Segment Start: MATERIALS PROVIDED

(* ===== verification/Sessions.v ===== *)
(** The table of UDP sessions, [UdpRuntime] of [src/src/udp/mod.rs], shared by
    the tasks of packets, receive loops, the collector of idle sessions and
    the shutdown. Every section of code that holds the lock of the table is a
    function on the state; the tasks interleave at these sections, as the rules
    of [step]. A session, and the [Notify] of one being created, is a number. *)

From S2P Require Import Prelude Bytes Config Udp.

Inductive UdpSessionEntry :=
  | Creating (creator : nat)
  | Ready (session : nat).

#[global] Instance udp_session_entry_eq_decision : EqDecision UdpSessionEntry.
Proof. solve_decision. Defined.

Module UdpRuntime.
Record UdpRuntime := {
  sessions : gmap session_key UdpSessionEntry;
  closed : bool;
}.
End UdpRuntime.

(** Where a task that creates a session stands: waiting for
    [create_udp_session], or holding the session it returned. *)
Inductive Creation := Waiting | Created (session : nat).

(** The runtime and its tasks: the creators, the receive loops (with a flag
    once they have returned and cancelled their session), the cancelled
    sessions, and whether [shutdown] has emptied the table. *)
Record Sessions := {
  runtime : UdpRuntime.UdpRuntime;
  creators : gmap nat (session_key * Creation);
  recv_loops : gmap nat (session_key * bool);
  cancelled : gset nat;
  cleared : bool;
}.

Segment End: MATERIALS PROVIDED

→ INSTRUCTIONS FOR THE TASK
Look through the material above for the word "UdpSessionEntry" and copy every line that has it.

→ SOLUTION
Inductive UdpSessionEntry :=
#[global] Instance udp_session_entry_eq_decision : EqDecision UdpSessionEntry.
  sessions : gmap session_key UdpSessionEntry;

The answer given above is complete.